Three lines or less. That’s the standard rule for dialogue in a screenplay, and for the most-part, it’s a good rule to follow. After all, we aren’t writing a play here. Screenplays are about a quick and easy flow to your words – of movement between actions and dialogue – of constantly increasing friction between your Antagonist and the forces working to keep them from their goal. If your dialogue is consistently breaking the “three lines or less” rule, chances are your lessening the impact of your script.
Because of this, screenwriters – and not just beginners – need to be very wary of using monologues. Badly executed or over-utilized monologues give your reader a quick reason to put your script down and move on to the next one. But, like with any rule, there are times when a monologue is not only acceptable, but also the best option for your story.
Let’s take a look at…
Monologues and GOOD WILL HUNTING
Matt Damon and Ben Affleck’s Academy Award winning script tells the story of a math savant with a troubled past who lives on the wrong side and the therapist who wants to help him. It’s an engaging screenplay full of lively characters. It also breaks all kind of screenwriting “rules” – dialogue length being one of the most obvious.
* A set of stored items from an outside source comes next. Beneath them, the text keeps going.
(** [hasUserLogined] finds the client, and the table stays as it is. *)
Lemma hasUserLogined_spec beyond s w : srep s (smap_of w) -> who_ok w ->
  exists b s', hasUserLogined beyond s (repeat 0 20) = Some (match w with Some _ => true | None => false end, b, s') /\
    srep s' (smap_of w) /\ login_timer s' = login_timer s /\
    match w with Some (k, _) => cstr b = Some k | None => True end.
Proof.
  intros Hs Hw. unfold hasUserLogined, ASPE_getFirstSessionInfo, EGOSM_getFirstSessionInfo, session_info. rewrite (srep_open _ _ Hs).
  destruct (walk_first_spec beyond s _ Hs) as (sp & t' & -> & Hs' & Hc & H). cbn [mbind option_bind].
  assert (Hl : login_timer (s <| tables := t' |>) = login_timer s) by by destruct s.
  assert (Ht : tables (s <| tables := t' |>) = t') by by destruct s.
  destruct w as [[k n]|]; cbn [smap_of] in *.
  - destruct H as [[_ H]|(Hsp & nd & k' & z & a & Hn & Hnm & Hcn & Hk)].
    { exfalso. apply (map_non_empty_singleton k (aged n, 0)). exact H. }
    apply lookup_singleton_Some in Hk as [<- [= <- <-]]. destruct (Z.eqb_spec sp 0); [done|].
    unfold sym_integer, sp_name. rewrite Ht, Hn. cbn [mbind option_bind]. rewrite Hcn. cbn [v_value valueInteger mbind option_bind].
    rewrite Hnm. cbn [mbind option_bind]. destruct Hw as (Hk & _ & Hn6).
    destruct (copy_name_zero k) as (b & -> & Hb); [|done|].
    { apply (sr_keys _ _ Hs k (aged n, 0)). apply lookup_singleton_eq. }
    cbn [mbind option_bind Z.eqb Pos.eqb]. replace (Z.land (aged n) 255 =? 5) with true.
    + by eexists _, _.
    + assert (n = 0 \/ n = 1 \/ n = 2 \/ n = 3 \/ n = 4 \/ n = 5) as Hc6 by lia.
      by repeat destruct Hc6 as [->|Hc6]; [..|rewrite Hc6].
  - destruct H as [[-> _]|(_ & nd & k' & z & a & _ & _ & _ & Hk)]; [|by rewrite lookup_empty in Hk].
    cbn [Z.eqb mbind option_bind]. by eexists _, _.
Qed.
Not only does GOOD WILL HUNTING include a monologue, it has TWO, one by Will early on in the bar where we become fully aware of just how intelligent he is, and one by Sean (played convincingly by Robin Williams’ beard).
That’s the one I’d like to focus on.
I was thinking about what you said to me
the other day, about my painting. I
stayed up half the night thinking about
it, and then something occurred to me, and
I fell into a deep peaceful sleep and
haven’t thought about you since. You
know what occurred to me?
You’re just a boy. You don’t have the
faintest idea what you’re talking about.
Why thank you.
You’ve never been out of Boston.
So if I asked you about art you could
give me the skinny on every art book
ever written…Michelangelo? You know a
lot about him I bet. Life’s work,
criticisms, political aspirations. But
you couldn’t tell me what it smells like
in the Sistine Chapel. You’ve never
stood there and looked up at that
beautiful ceiling. And if I asked you
about women, I’m sure you could give me a
syllabus of your personal favorites, and
maybe you’ve been laid a few times too.
But you couldn’t tell me how it feels to
wake up next to a woman and be truly
happy. If I asked you about war, you
could refer me to a bevy of fictional
and non-fictional material, but you’ve
never been in one. You’ve never held
your best friend’s head in your lap and
watched him draw his last breath,
looking to you for help. And if I asked
you about love, I’d get a sonnet, but
you’ve never looked at a woman and been
truly vulnerable. Known that someone
could kill you with a look. That someone
could rescue you from grief. That God
had put an angel on Earth just for you.
And you wouldn’t know how it felt to be
her angel. To have the love be there for
her forever. Through anything, through
cancer. You wouldn’t know about sleeping
sitting up in a hospital room for two
months holding her hand and not leaving
because the doctors could see in your
eyes that the term “visiting hours”
didn’t apply to you. And you wouldn’t
know about real loss, because that only
occurs when you lose something you love
more than yourself, and you’ve never
dared to love anything that much. I look
at you, and I don’t see an intelligent,
confident man, I don’t see a peer, and I
don’t see my equal. I see a boy. Nobody
could possibly understand you, right
Will? Yet you presume to know so much
about me because of a painting you saw.
You must know everything about me.
You’re an orphan, right?
Will nods quietly.
Do you think I would presume to know the
first thing about who you are because I
read “Oliver Twist?” And I don’t but the
argument that you don’t want to be here,
because I think you like all the
attention you’re getting. Personally, I
don’t care. There’s nothing you can tell
me that I can’t read somewhere else.
unless we talk about your life. But you
won’t do that. Maybe you’re afraid of
what you might say.
It’s up to you.
And walks away.
Now THAT’S a monologue.
But it works. And it works because that long speech is the only way Sean could accomplish what he was trying to do in that scene. This becomes even clearer when you go back through the script and look at it in context with Will’s dialogue. When he’s dealing with people in positions of authority, the majority of his dialogue blocks are over five lines long. He’s a talker. He uses his intelligence and his words to overpower people and get what he wants – usually to be left alone.
The only way for Sean to combat that, is the launch into this tirade where he not only debunks every defense Will has used against him, but does so in a fashion which doesn’t give Will a chance to respond. If he can’t get a word to the contrary, then he can’t take over and regain control.
And that’s the point. Sean’s monologue works so well not just because it’s well written – but also because it works structurally within this particular story.
Keep that in mind when you’re writing, and the monologue can be a powerful tool in your arsenal.
So, what do you think? What other film monologues can you think of that are essential to be there in that form?